# Need Help Here



## jones57742 (Sep 8, 2007)

Folks: 

I have spent a ton of $'s on guppies ranging from LiveAquaria to "high end show guppy trios". 

Even in my "pristine water conditions" they have all died and my angels were not "aggravating them". 

With a loaches order I have also ordered 10 each of two types of show guppy juvies. 


I anticipate: 

setting up two 5G "fancy tanks" which is in my garage, 

siphoning water from my main tank to the 5G tanks, 

adding the guppies, 

setting up a siphon system from my main tank to the 5G tanks and out of the 5G tanks to the sink, 

feeding them with flakes, brine shrimp and beefheart recipe 

and growing them to near adulthood before putting them in my main tank. 

Does anyone believe that this "will work" and if not then "what do I need to do"?


----------



## emc7 (Jul 23, 2005)

The problem may be your "pristine water conditions". I used to have guppies thrive in "liquid rock" Illinois well water, I've had poor luck with guppies & mollies in the "rainwater" type water here in Atlanta. My goodieds are now thriving in my Malawi (buffered & hardened water) tank. I really think guppies need hard water and/or salt. Because Angels prefer the softest water (they do ok in harder), I wouldn't keep them in the same tank now.

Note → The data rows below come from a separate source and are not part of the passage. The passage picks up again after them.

Lemma accept_node env n block force : let s := chainstate n in node_inv s -> is_u32 (hdr_nBits (blk_header block)) -> checked_ok block ->
  index_txs (block_index s) + Z.of_nat (length (vtx block)) < 2^32 -> header_adds_work env s (blk_header block) ->
  exists a n', AcceptBlock addr GetHash Hash ways rules Decompress KeyHash env n block force = Ret (a, n') /\
    stored_inv (chainstate n') /\ (acc_ok a = false -> node_inv (chainstate n')).
Proof.
  intros s Hs Hbits Hc Hsum Hgrow. unfold AcceptBlock. fold s.
  assert (exists d, (if force then Ret false else drop_early GetHash rules env s block) = Ret d) as [d ->].
  { destruct force; [eauto|]. by apply drop_early_returns. }
  cbn [mbind outcome_bind].
  assert (forall a n', node_inv (chainstate n') -> exists a' n'', @Ret (acceptance * Node) (a, n') = Ret (a', n'') /\ stored_inv (chainstate n'') /\
    (acc_ok a' = false -> node_inv (chainstate n''))) as Hkeep.
  { intros a n' Hn'. exists a, n'. split_and!; try done. apply Hn'. }
  destruct d; [by apply Hkeep|].
  destruct (AcceptBlockHeader_total GetHash Hash rules (fCheckpointsEnabled env) (HasConflictingChainLock env) (nAdjustedTime env) _ (blk_header block) false
    (si_node _ (ni_stored _ Hs)) (se_params Hset) Hbits) as [[[v p] m] Hrun]. rewrite Hrun. cbn [mbind outcome_bind].
  destruct (header_node _ _ _ s _ _ v p m Hs Hbits Hrun (Hgrow _ _ _ Hrun)) as (Hs1 & Etx & Hacc). set (s1 := set_chainman s m) in *.
  destruct v as [|[result r]]; [|by apply Hkeep]. destruct (Hacc eq_refl) as (x & b & -> & Hb & Hfl). cbn [deref mbind outcome_bind]. rewrite Hb. cbn [deref mbind outcome_bind].
  destruct (not_processed_returns env s1 b force Hs1) as (l & -> & Hl). cbn [mbind outcome_bind]. destruct l; [by apply Hkeep|].
  assert (has_flag b BLOCK_HAVE_DATA = false) as Hd by (destruct (has_flag b BLOCK_HAVE_DATA); [by specialize (Hl eq_refl)|done]).
  destruct (check_both_returns s1 x b block Hs1 Hb Hc) as (v & block' & -> & Ev & Hne). cbn [mbind outcome_bind]. destruct v as [|[result r]].
  - destruct (SaveBlockToDisk env block') as [[file pos]|]; [|by apply Hkeep].
    destruct (received_node s1 x b (length (vtx block')) file pos Hs1 Hb Hd Hfl) as (s2 & -> & Hs2); [rewrite Ev; specialize (Hne eq_refl); destruct (vtx block); [done|cbn; lia]|rewrite Ev, Etx; lia|].
    cbn [mbind outcome_bind]. eexists _, _. split; [reflexivity|]. done.
  - apply Hkeep. cbn [chainstate]. case_bool_decide; [done|]. by apply refused_node.
Qed.

Lemma process_node env n block force : let s := chainstate n in node_inv s -> is_u32 (hdr_nBits (blk_header block)) -> checked_ok block ->
  index_txs (block_index s) + Z.of_nat (length (vtx block)) < 2^32 -> header_adds_work env s (blk_header block) ->
  exists ok n', ProcessNewBlock addr GetHash Hash ways rules Decompress KeyHash env n block force = Ret (ok, n') /\ node_inv (chainstate n') /\
    (ok = true -> at_best addr (chainstate n')).
Proof.
  intros s Hs Hbits Hc Hsum Hgrow. unfold ProcessNewBlock. destruct (CheckBlock_returns GetHash ways rules block Hc) as (v & b' & -> & Eh & Ev & _ & Hc'). cbn [mbind outcome_bind].
  destruct v as [|e]; [|by eexists _, _].
  destruct (accept_node env n b' force Hs) as (a & n' & -> & Hst & Hno); [by rewrite Eh|done|by rewrite Ev|by rewrite Eh|]. cbn [mbind outcome_bind].
  destruct (acc_ok a); cbn [negb]; [|exists false, n'; split_and!; [done|auto|done]]. destruct (activates _ Hst) as (ok & s' & -> & Hs' & Hend). cbn [mbind outcome_bind].
  eexists _, _. split; [reflexivity|]. split; [done|]. by intros ->.
Qed.

(** ** The start *)

Lemma start_inv w : chain_inv addr (start_state w) None.
Proof.
  assert (forall h, block_index (start_state w) !! h = None) as He by (intros; apply lookup_empty).
  assert (forall P h, ~ all_along P (block_index (start_state w)) h) as Hno.
  { intros P h Ha. apply all_along_known in Ha as [x Hx]. by rewrite He in Hx. }
  split; try done.
  - split; try (intros h b Hb; by rewrite He in Hb); [|by intros ? ? ?%not_elem_of_nil|constructor]. split; intros h b Hb; by rewrite He in Hb.
  - intros i Hi. cbn in Hi. lia.
  - intros _ h Hu. by destruct (Hno _ _ Hu).
Qed.

(** An index with one entry *)
Lemma only_entry bi x b : tree_wf bi -> bi !! x = Some b -> (forall h, is_Some (bi !! h) -> h = x) -> pprev b = None /\ index_txs bi = nTx b.
Proof.
  intros Hwf Hb Ho. split.
  - destruct (pprev b) as [p|] eqn:Hp; [|done]. destruct (pprev_height bi Hwf x b p Hb Hp) as (pb & Hpb & Hh). rewrite (Ho p ltac:(eauto)) in Hpb.
    replace pb with b in Hh by congruence. lia.
  - assert (dom bi = {[x]}) as Ed by (apply set_eq; intros h; rewrite elem_of_dom, elem_of_singleton; split; [apply Ho|intros ->; eauto]).
    unfold index_txs. rewrite Ed, elements_singleton, sum_of_cons, sum_of_nil. unfold tx_at. rewrite Hb. lia.
Qed.

Lemma start_node_returns w file pos : exists ok n, start_node addr GetHash Hash w genesis file pos = Ret (ok, n) /\ node_inv (chainstate n) /\
  if (ok : bool) then at_best addr (chainstate n) else had_error (connect_log (chainstate n)).
Proof.
  unfold start_node, AddGenesisBlock. pose proof Hset as [Hcon _ _ Eh Hne Hbits [Htx0 Htx1]]. rewrite Eh.
  assert (manager_wf empty_manager) as Hm by (apply (reachable_wf Hash); constructor).
  destruct (AddToBlockIndex_total Hash empty_manager (blk_header genesis) (hashGenesisBlock rules) BLOCK_VALID_TREE Hm Hne Hbits) as [bm Hadd]; [by left|]. rewrite Hadd. cbn [mbind outcome_bind].
  pose proof (node_reachable_wf GetHash Hash rules (blk_header genesis) _ Hne Hbits (nr_genesis _ _ _ _ bm Hadd)) as Hn.
  destruct (AddToBlockIndex_fresh Hash _ _ _ _ _ Hne (or_introl eq_refl) Hadd eq_refl) as (b & Eb & T1 & T2 & T3).
  set (s := set_chainman (start_state w) (mkManager bm [])).
  assert (block_index s = <[hashGenesisBlock rules := b]> ∅) as Es by exact Eb.
  assert (has_flag b BLOCK_HAVE_DATA = false /\ flagged b = false) as [Hd Hfl] by (unfold flagged, has_flag; by rewrite T3).
  assert (block_index s !! hashGenesisBlock rules = Some b) as Hb by (by rewrite Es, lookup_insert_eq).
  assert (forall h, is_Some (block_index s !! h) -> h = hashGenesisBlock rules) as Honly0.
  { intros h [y Hy]. rewrite Es in Hy. apply lookup_insert_Some in Hy as [[<- _]|[_ Hy]]; [done|by rewrite lookup_empty in Hy]. }
  assert (work_grows (block_index s)) as Hgrow.
  { intros h c p pc Hc Hp _. rewrite (Honly0 h ltac:(eauto)), Hb in Hc. injection Hc as <-.
    destruct (only_entry _ _ b (proj1 (proj1 (nw_manager _ _ _ Hn))) Hb Honly0) as [Hbp _]. congruence. }
  destruct (fresh_inv addr (start_state w) None (mkManager bm []) b (hashGenesisBlock rules) (start_inv w)) as [Hi Hab]; try done; [by rewrite T3|apply Hn|]. fold s in Hi, Hab.
  assert (index_txs (block_index s) = 0) as E0.
  { rewrite Es. rewrite (fresh_txs addr); [done|apply Hm|apply lookup_empty|done..]. }
  destruct (ReceivedBlockTransactions_spec addr s None (hashGenesisBlock rules) b (length (vtx genesis)) file pos Hi Hab Hb Hd Hfl) as (s1 & -> & Hi1 & Hab1 & Hrl & Etx); [lia|lia|].
  cbn [mbind outcome_bind]. pose proof Hrl as [X1 X2 _ _ _ _ _ _].
  assert (forall h, is_Some (block_index s1 !! h) -> h = hashGenesisBlock rules) as Honly by (intros h Hh; apply Honly0; by apply (extends_Some (block_index s1))).
  assert (stored_inv s1) as Hs1.
  { apply (relinked_stored s s1 None); try done.
    - rewrite Es. intros h c [[<- <-]|[_ Hc]]%lookup_insert_Some Hx; [congruence|by rewrite lookup_empty in Hc].
    - intros g Hg. destruct (only_entry _ _ g (inv_tree addr _ _ Hi1) Hg Honly) as [Hgp Hgt]. split; [done|]. apply (li_tx _ _ (ci_links _ _ _ Hi1) _ g Hg). lia. }
  destruct (activates s1 Hs1) as (ok & s2 & -> & Hs2 & Hend). cbn [mbind outcome_bind]. by eexists _, _.
Qed.

(** ** The states of a node *)

(** From the start, headers and blocks arrive in any order, with any settings, clock,
    ChainLocks and files, and the world that connecting blocks reads changes in any way;
    work accumulates, and the transactions in the index number less than 2^32. *)
Inductive node_runs : Node -> Prop :=
| run_start w file pos ok n : start_node addr GetHash Hash w genesis file pos = Ret (ok, n) -> node_runs n
| run_world n w : node_runs n -> node_runs (mkNode (set_world (chainstate n) w) (g_monitor n))
| run_headers n fCheckpointsEnabled HasConflictingChainLock nAdjustedTime headers v p m : node_runs n -> Forall (fun h => is_u32 (hdr_nBits h)) headers ->
    ProcessNewBlockHeaders GetHash Hash rules fCheckpointsEnabled HasConflictingChainLock nAdjustedTime (m_chainman (chainstate n)) headers None = Ret (v, p, m) ->
    work_grows (bm_index (m_blockman m)) -> node_runs (mkNode (set_chainman (chainstate n) m) (g_monitor n))
| run_block n env block force_processing ok n' : node_runs n -> fChecked block = false -> is_u32 (hdr_nBits (blk_header block)) ->
    index_txs (block_index (chainstate n)) + Z.of_nat (length (vtx block)) < 2^32 -> header_adds_work env (chainstate n) (blk_header block) ->
    ProcessNewBlock addr GetHash Hash ways rules Decompress KeyHash env n block force_processing = Ret (ok, n') -> node_runs n'.
(* ===== verification/MnList.v ===== *)
(** * MnList: the deterministic masternode list
      (src/src/evo/deterministicmns.{h,cpp}, src/src/evo/dmnstate.h)

    The list maps registration hashes to masternodes, internal ids to
    registration hashes, and the hashes of unique properties (collateral,
    address, owner key, operator key) to the masternode that holds them with a
    reference count.  A thrown exception is [Abort]; the source rolls its
    property map back before it throws.

    Values of unique properties are their serializations; an address or an
    operator key that was never set is [None].  The hash of a serialized
    property is the argument [SerializeHash]. *)

From Stdlib Require Import ZArith Lia.
From stdpp Require Import base list numbers option gmap gmultiset fin_maps sorting.
From S2P Require Import Prelude Arith256 Uint256 Transaction.

(** [CDeterministicMNState] *)
Record CDeterministicMNState : Type := mkState {
  nPoSeBanHeight : Z;
  st_nVersion : Z;
  nRegisteredHeight : Z;
  nLastPaidHeight : Z;
  nConsecutivePayments : Z;
  nPoSePenalty : Z;
  nPoSeRevivedHeight : Z;
  nRevocationReason : Z;
  confirmedHash : uint256;
  confirmedHashWithProRegTxHash : uint256;
  keyIDOwner : list Z;
  pubKeyOperator : option (list Z);
  keyIDVoting : list Z;
  addr : option (list Z);
  scriptPayout : CScript;
  scriptOperatorPayout : CScript;
  platformNodeID : list Z;
  platformP2PPort : Z;
  platformHTTPPort : Z;
  computeDescriptor : list Z;
  nMissedEpochs : Z;
  nLastServiceEpoch : Z;
  fRewardSuspended : bool;
  nDSLBanHeight : Z;
}.

Definition set_pose (s : CDeterministicMNState) (ban penalty revived : Z) : CDeterministicMNState :=
  mkState ban (st_nVersion s) (nRegisteredHeight s) (nLastPaidHeight s) (nConsecutivePayments s) penalty revived
    (nRevocationReason s) (confirmedHash s) (confirmedHashWithProRegTxHash s) (keyIDOwner s) (pubKeyOperator s)
    (keyIDVoting s) (addr s) (scriptPayout s) (scriptOperatorPayout s) (platformNodeID s) (platformP2PPort s)
    (platformHTTPPort s) (computeDescriptor s) (nMissedEpochs s) (nLastServiceEpoch s) (fRewardSuspended s)
    (nDSLBanHeight s).

Definition set_service (s : CDeterministicMNState) (missed last : Z) (suspended : bool) (ban : Z) : CDeterministicMNState :=
  mkState (nPoSeBanHeight s) (st_nVersion s) (nRegisteredHeight s) (nLastPaidHeight s) (nConsecutivePayments s)
    (nPoSePenalty s) (nPoSeRevivedHeight s) (nRevocationReason s) (confirmedHash s) (confirmedHashWithProRegTxHash s)
    (keyIDOwner s) (pubKeyOperator s) (keyIDVoting s) (addr s) (scriptPayout s) (scriptOperatorPayout s)
    (platformNodeID s) (platformP2PPort s) (platformHTTPPort s) (computeDescriptor s) missed last suspended ban.

(** [CDeterministicMNState::IsBanned], [BanIfNotBanned], [Revive] *)
Definition IsBanned (s : CDeterministicMNState) : bool :=
  (negb (nPoSeBanHeight s =? -1) || negb (nDSLBanHeight s =? -1))%bool.
Definition BanIfNotBanned (s : CDeterministicMNState) (height : Z) : CDeterministicMNState :=
  if negb (IsBanned s) then set_pose s height (nPoSePenalty s) (nPoSeRevivedHeight s) else s.
Definition Revive (s : CDeterministicMNState) (nRevivedHeight : Z) : CDeterministicMNState :=
  set_pose s (-1) 0 nRevivedHeight.

(** [CDeterministicMN] *)
Record CDeterministicMN : Type := mkMN {
  internalId : Z;
  proTxHash : uint256;
  collateralOutpoint : COutPoint;
  nOperatorReward : Z;
  mn_nType : Z;
  pdmnState : CDeterministicMNState;
}.

Definition with_state (d : CDeterministicMN) (s : CDeterministicMNState) : CDeterministicMN :=
  mkMN (internalId d) (proTxHash d) (collateralOutpoint d) (nOperatorReward d) (mn_nType d) s.

(** [CDeterministicMNList] *)
Record CDeterministicMNList : Type := mkList {
  ml_blockHash : uint256;
  ml_nHeight : Z;
  nTotalRegisteredCount : Z;
  mnMap : gmap uint256 CDeterministicMN;
  mnInternalIdMap : gmap Z uint256;
  mnUniquePropertyMap : gmap uint256 (uint256 * Z);
}.

Definition with_maps (l : CDeterministicMNList) (mns : gmap uint256 CDeterministicMN) (ids : gmap Z uint256)
    (uniq : gmap uint256 (uint256 * Z)) : CDeterministicMNList :=
  mkList (ml_blockHash l) (ml_nHeight l) (nTotalRegisteredCount l) mns ids uniq.

(** A unique property, by its type *)
Inductive UniqueProperty : Type :=
| UCollateral (o : COutPoint)
| UAddr (a : option (list Z))
| UKeyID (k : list Z)
| UOperatorKey (k : option (list Z)).

#[export] Instance UniqueProperty_eq_dec : EqDecision UniqueProperty.
Proof. solve_decision. Defined.

(** [v == nullValue] *)
Definition is_null (v : UniqueProperty) : bool :=
  match v with
  | UCollateral o => outpoint_IsNull o
  | UAddr a => bool_decide (a = None)
  | UKeyID k => forallb (fun b => b =? 0) k
  | UOperatorKey k => bool_decide (k = None)
  end.

(** [GetMN], [GetMNByInternalId], [IsMNValid], [ForEachMN] (the list of the
    masternodes visited; the map's iteration order is unspecified) *)
Definition GetMN (l : CDeterministicMNList) (h : uint256) : option CDeterministicMN := mnMap l !! h.
Definition GetMNByInternalId (l : CDeterministicMNList) (id : Z) : option CDeterministicMN :=
  mnInternalIdMap l !! id ≫= GetMN l.
Definition IsMNValid (d : CDeterministicMN) : bool := negb (IsBanned (pdmnState d)).
Definition ForEachMN (l : CDeterministicMNList) (onlyValid : bool) : list CDeterministicMN :=
  List.filter (fun d => (negb onlyValid || IsMNValid d)%bool) (map snd (map_to_list (mnMap l))).
Definition GetAllMNsCount (l : CDeterministicMNList) : Z := Z.of_nat (size (mnMap l)).

Section mnlist.

Context (SerializeHash : UniqueProperty -> uint256).

(** [AddUniqueProperty], [DeleteUniqueProperty], [UpdateUniqueProperty] on the
    property map; [None] is the result false. *)
Definition AddUniqueProperty (m : gmap uint256 (uint256 * Z)) (p : uint256) (v : UniqueProperty)
    : option (gmap uint256 (uint256 * Z)) :=
  if is_null v then None
  else
    let hash := SerializeHash v in
    match m !! hash with
    | Some (owner, count) =>
        if bool_decide (owner <> p) then None else Some (<[hash := (p, u32 (count + 1))]> m)
    | None => Some (<[hash := (p, 1)]> m)
    end.

Definition DeleteUniqueProperty (m : gmap uint256 (uint256 * Z)) (p : uint256) (v : UniqueProperty)
    : option (gmap uint256 (uint256 * Z)) :=
  if is_null v then None
  else
    let hash := SerializeHash v in
    match m !! hash with
    | None => None
    | Some (owner, count) =>
        if bool_decide (owner <> p) then None
        else if count =? 1 then Some (delete hash m)
        else Some (<[hash := (p, u32 (count - 1))]> m)
    end.

(** Operator keys are compared by the hash of their encoding. *)
Definition same_property (old new : UniqueProperty) : bool :=
  match old, new with
  | UOperatorKey _, UOperatorKey _ => bool_decide (SerializeHash old = SerializeHash new)
  | _, _ => bool_decide (old = new)
  end.

Definition UpdateUniqueProperty (m : gmap uint256 (uint256 * Z)) (p : uint256) (old new : UniqueProperty)
    : option (gmap uint256 (uint256 * Z)) :=
  if same_property old new then Some m
  else
    m ← (if negb (is_null old) then DeleteUniqueProperty m p old else Some m);
    if negb (is_null new) then AddUniqueProperty m p new else Some m.

(** Skip an optional property that was never set. *)
Definition unless_null (f : gmap uint256 (uint256 * Z) -> uint256 -> UniqueProperty -> option (gmap uint256 (uint256 * Z)))
    (m : gmap uint256 (uint256 * Z)) (p : uint256) (v : UniqueProperty) : option (gmap uint256 (uint256 * Z)) :=
  if is_null v then Some m else f m p v.

(** [CDeterministicMNList::AddMN] *)
Definition AddMN (l : CDeterministicMNList) (dmn : CDeterministicMN) (fBumpTotalCount : bool) : outcome CDeterministicMNList :=
  let p := proTxHash dmn in
  let st := pdmnState dmn in
  if bool_decide (is_Some (mnMap l !! p)) then Abort
  else if internalId dmn =? 2^64 - 1 then Abort
  else if bool_decide (is_Some (mnInternalIdMap l !! internalId dmn)) then Abort
  else
    m ← deref (AddUniqueProperty (mnUniquePropertyMap l) p (UCollateral (collateralOutpoint dmn)));
    m ← deref (unless_null AddUniqueProperty m p (UAddr (addr st)));
    m ← deref (AddUniqueProperty m p (UKeyID (keyIDOwner st)));
    m ← deref (unless_null AddUniqueProperty m p (UOperatorKey (pubKeyOperator st)));
    let l := with_maps l (<[p := dmn]> (mnMap l)) (<[internalId dmn := p]> (mnInternalIdMap l)) m in
    Ret (if fBumpTotalCount
         then mkList (ml_blockHash l) (ml_nHeight l) (u32 (Z.max (u64 (internalId dmn + 1)) (nTotalRegisteredCount l)))
                (mnMap l) (mnInternalIdMap l) (mnUniquePropertyMap l)
         else l).

(** [CDeterministicMNList::UpdateMN], given the old entry *)
Definition UpdateMN_entry (l : CDeterministicMNList) (old : CDeterministicMN) (st : CDeterministicMNState)
    : outcome CDeterministicMNList :=
  let p := proTxHash old in
  let ost := pdmnState old in
  m ← deref (UpdateUniqueProperty (mnUniquePropertyMap l) p (UAddr (addr ost)) (UAddr (addr st)));
  m ← deref (UpdateUniqueProperty m p (UKeyID (keyIDOwner ost)) (UKeyID (keyIDOwner st)));
  m ← deref (UpdateUniqueProperty m p (UOperatorKey (pubKeyOperator ost)) (UOperatorKey (pubKeyOperator st)));
  Ret (with_maps l (<[p := with_state old st]> (mnMap l)) (mnInternalIdMap l) m).

(** [CDeterministicMNList::UpdateMN], by registration hash *)
Definition UpdateMN (l : CDeterministicMNList) (h : uint256) (st : CDeterministicMNState) : outcome CDeterministicMNList :=
  old ← deref (mnMap l !! h);
  UpdateMN_entry l old st.

(** [CDeterministicMNList::RemoveMN] *)
Definition RemoveMN (l : CDeterministicMNList) (h : uint256) : outcome CDeterministicMNList :=
  dmn ← deref (GetMN l h);
  let p := proTxHash dmn in
  let st := pdmnState dmn in
  m ← deref (DeleteUniqueProperty (mnUniquePropertyMap l) p (UCollateral (collateralOutpoint dmn)));
  m ← deref (unless_null DeleteUniqueProperty m p (UAddr (addr st)));
  m ← deref (DeleteUniqueProperty m p (UKeyID (keyIDOwner st)));
  m ← deref (unless_null DeleteUniqueProperty m p (UOperatorKey (pubKeyOperator st)));
  Ret (with_maps l (delete h (mnMap l)) (delete (internalId dmn) (mnInternalIdMap l)) m).

(** [CalcMaxPoSePenalty], [CalcPenalty] *)
Definition CalcMaxPoSePenalty (l : CDeterministicMNList) : Z := Z.max 100 (i32 (GetAllMNsCount l)).
Definition CalcPenalty (l : CDeterministicMNList) (percent : Z) : outcome Z :=
  if percent <=? 0 then Abort else Ret (Z.quot (CalcMaxPoSePenalty l * percent) 100).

You can still breed guppies for Angel food, but if your main tank is successful without guppies, I wouldn't advise changing the water chemistry.


----------



## jones57742 (Sep 8, 2007)

*I appreciate it Em:

More details for you to cogitate and hopefully provide input on:*

I purchased 10 each of two types of show guppies and 6 each of hill stream loaches.
http://www.loaches.com/species-index/sewellia-lineolata

I anticipated that I would receive juvies but I received fry (the little devils are "bearly" visible).
Tank One has 10 show guppies and 6 loaches and Tank Two has 10 show guppies.

Although I have been successful in raising Pleco Queens (which are very, very sensitive fish) I have been totally unsuccessful in keeping show guppies.

I had set up two 5G tanks which I had anticipated placing 10 show guppies in each.

Although I had cycled the two 5G tanks I had purchased and set them up in order to acclimatize the juvies for several weeks prior to placing them in my main tank.

The water surface in the two 5G's is lower than the main tank but higher than the kitchen sink.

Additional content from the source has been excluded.